Re: bio linked list corruption.

From: Jens Axboe
Date: Wed Oct 26 2016 - 18:54:21 EST


On 10/26/2016 04:40 PM, Dave Jones wrote:
On Wed, Oct 26, 2016 at 03:21:53PM -0700, Linus Torvalds wrote:

> Could you try the attached patch? It adds a couple of sanity tests:
>
> - a number of tests to verify that 'rq->queuelist' isn't already on
> some queue when it is added to a queue
>
> - one test to verify that rq->mq_ctx is the same ctx that we have locked.
>
> I may be completely full of shit, and this patch may be pure garbage
> or "obviously will never trigger", but humor me.

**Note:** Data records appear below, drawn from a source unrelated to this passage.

Context (enc : pyval → text) (Henc : ∀ v, dumps (E := E) v = Ret (enc v)).
(** The archive does not say which machine a dispatched call went to.  A call
    of a dispatcher ends as its [_ns] does, and one that was not cancelled adds one
    entry to the run's file; but the dispatcher takes [target] out of the [params]
    object the entry is then made from, so the entry has no target and its params
    are the caller's without it. *)
Theorem dispatched_entry tool hs m d e f :
  let '(r, (e1, p)) := ns fl invoke hs m (e, Some d) in
  dispatched tool hs m (e, Some d, f) =
    (passed_on r,
     (e1, Some (dict_del "target" d),
      (f ++ match outcome_of (E := E) r with
           | Some o =>
               enc (entry (utc_now e1) tool None
                      (VDict [(txt "method", VStr (txt m)); (txt "params", value_of_json (E := E) (JObj (dict_del "target" d)))])
                      o (Some (match r with Ret _ => perf_counter e1 - perf_counter e | _ => 0 end))) ++ [nl]
           | None => []
           end)%list)).

Proof.
  pose proof (archived_by_run (E := E * Obj) enc Henc tool None
    (λ w, VDict (without (txt "target") (dispatch_kwargs m w.1.2))) (ns fl invoke hs m) (e, Some d) f) as A.
  pose proof (ns_object hs m e d) as O; destruct (ns fl invoke hs m (e, Some d)) as [r [e1 p]]; simpl in O; subst p.
  exact A.
Qed.
End dispatched.

(* ------------------------------------------------------------------ *)
(** ** Witnesses *)

Definition ex_fleet : Fleet := Fleet_init ex_config.
(** Functions that count their calls, and say what they were called with. *)
Definition ex_invoke (f : string) (t : option string) (args : list (string * arg)) :
  M nat exn (string * option string * list (string * arg)) := λ n, (Ret (f, t, args), S n).
Definition ex_params : list (string * json) := [("path", JStr "SYS:C/Copy"); ("target", JStr "sam")].
Definition ex_kw : list (string * arg) := [("path", J (JStr "SYS:C/Copy"))].
Definition ex_bound : list (string * arg) := ex_kw ++ [("algo", J (JStr "sha256"))].

Lemma tool_listed t k : nth_error tools k = Some t → t ∈ tools.
Proof. intros N; apply list_elem_of_In; by eapply nth_error_In. Qed.
Lemma namespace_listed n k : nth_error namespaces k = Some n → n ∈ namespaces.
Proof. intros N; apply list_elem_of_In; by eapply nth_error_In. Qed.

Lemma registry_sound_witness :
  let out := call_tool ex_fleet ex_invoke tool_fs_hash (JStr "sam") ex_kw 0%nat in
  out = (Ret ("fs_tool.fs_hash", Some "sam", ex_bound), 1%nat) ∧
  (out = (Raise (ERpc InvalidParams None), 0%nat)
   ∨ (∃ x, resolve_json ex_fleet (JStr "sam") = Raise x)
   ∨ ∃ full name, full.*1 = ["path"; "algo"] ∧ out = ex_invoke "fs_tool.fs_hash" (Some name) full 0%nat).
Proof.
  split; [vm_compute; reflexivity|].
  destruct (registry_sound ex_fleet ex_invoke) as (_ & _ & Tools).
  destruct (Tools tool_fs_hash (tool_listed tool_fs_hash 10 eq_refl)) as (_ & s & S & Call).
  change (Some sig_fs_hash = Some s) in S; injection S as <-.
  destruct (Call (JStr "sam") ex_kw ex_bound 0%nat eq_refl) as [L|[(x & _ & L & _)|(full & K & _ & name & _ & L)]].
  - left; exact L.
  - right; left; exists x; exact L.
  - right; right; exists full, name; split; [exact K|exact L].
Defined.

Lemma dispatch_equals_tool_witness :
  ns ex_fleet ex_invoke fs_handlers "hash" (0%nat, Some ex_params) =
    (let '(r, e') := call_tool ex_fleet ex_invoke tool_fs_hash (JStr "sam") ex_kw 0%nat in
     (r, (e', Some [("path", JStr "SYS:C/Copy")]))) ∧
  (ns ex_fleet ex_invoke fs_handlers "hash" (0%nat, Some ex_params)).1 = Ret ("fs_tool.fs_hash", Some "sam", ex_bound).
Proof.
  split; [|vm_compute; reflexivity].
  apply (dispatch_equals_tool ex_fleet ex_invoke "fs" fs_handlers "hash" (plain "fs_tool.fs_hash") tool_fs_hash 0%nat ex_params ex_bound).
  - apply (namespace_listed _ 0); reflexivity.
  - reflexivity.
  - apply (tool_listed _ 10); reflexivity.
  - reflexivity.
  - reflexivity.
  - reflexivity.
Defined.

(** A serialiser that writes the target of an entry. *)
Definition ex_enc (v : pyval) : text :=
  match v with
  | VDict l => match dict_get (txt "target") l with Some (VStr t) => t | _ => txt "null" end
  | _ => txt "?"
  end.
#[local] Instance ex_log : RunLog Z := {|
  append_file _ := mret tt; perf_counter t := t; utc_now _ := txt "now"; dumps v := Ret (ex_enc v);
  str_exn _ := txt "failed"; message _ := txt "failed";
  value_of_json j := VList (map (λ k, VStr (txt k)) match j with JObj d => d.*1 | _ => [] end) |}.
Definition ex_hash (f : string) (t : option string) (args : list (string * arg)) : M Z exn pyval :=
  λ now, (Ret (VStr (txt "digest")), now + 5).
Lemma dispatched_entry_witness :
  let e := entry (txt "now") (txt "fs.dispatch") None
             (VDict [(txt "method", VStr (txt "hash")); (txt "params", VList [VStr (txt "path")])])
             (inr (VStr (txt "digest"))) (Some 5) in
  dispatched ex_fleet ex_hash (txt "fs.dispatch") fs_handlers "hash" (0, Some ex_params, []) =
    (Ret (VStr (txt "digest")), (5, Some [("path", JStr "SYS:C/Copy")], (ex_enc e ++ [nl])%list)).
Proof.
  exact (dispatched_entry ex_fleet ex_hash ex_enc (λ _, eq_refl) (txt "fs.dispatch") fs_handlers "hash" ex_params 0 []).
Defined.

I gave it a shot too for shits & giggles.
This falls out during boot.

[ 9.244030] EXT4-fs (sda4): mounted filesystem with ordered data mode. Opts: (null)
[ 9.271391] ------------[ cut here ]------------
[ 9.278420] WARNING: CPU: 0 PID: 1 at block/blk-mq.c:1181 blk_sq_make_request+0x465/0x4a0
[ 9.285613] CPU: 0 PID: 1 Comm: init Not tainted 4.9.0-rc2-think+ #4

Very odd, don't immediately see how that can happen. For testing, can
you try and add the below patch? Just curious if that fixes the list
corruption. Thing is, I don't see how ->mq_ctx and ctx are different in
this path, but I can debug that on the side.


diff --git a/block/blk-mq.c b/block/blk-mq.c
index ddc2eed64771..73b9462aa21f 100644
--- a/block/blk-mq.c
+++ b/block/blk-mq.c
@@ -1165,9 +1165,10 @@ static inline bool hctx_allow_merges(struct blk_mq_hw_ctx *hctx)
}

static inline bool blk_mq_merge_queue_io(struct blk_mq_hw_ctx *hctx,
- struct blk_mq_ctx *ctx,
struct request *rq, struct bio *bio)
{
+ struct blk_mq_ctx *ctx = rq->mq_ctx;
+
if (!hctx_allow_merges(hctx) || !bio_mergeable(bio)) {
blk_mq_bio_to_request(rq, bio);
spin_lock(&ctx->lock);
@@ -1338,7 +1339,7 @@ static blk_qc_t blk_mq_make_request(struct request_queue *q, struct bio *bio)
goto done;
}

- if (!blk_mq_merge_queue_io(data.hctx, data.ctx, rq, bio)) {
+ if (!blk_mq_merge_queue_io(data.hctx, rq, bio)) {
/*
* For a SYNC request, send it to the hardware immediately. For
* an ASYNC request, just ensure that we run it later on. The
@@ -1416,7 +1417,7 @@ static blk_qc_t blk_sq_make_request(struct request_queue *q, struct bio *bio)
return cookie;
}

- if (!blk_mq_merge_queue_io(data.hctx, data.ctx, rq, bio)) {
+ if (!blk_mq_merge_queue_io(data.hctx, rq, bio)) {
/*
* For a SYNC request, send it to the hardware immediately. For
* an ASYNC request, just ensure that we run it later on. The

--
Jens Axboe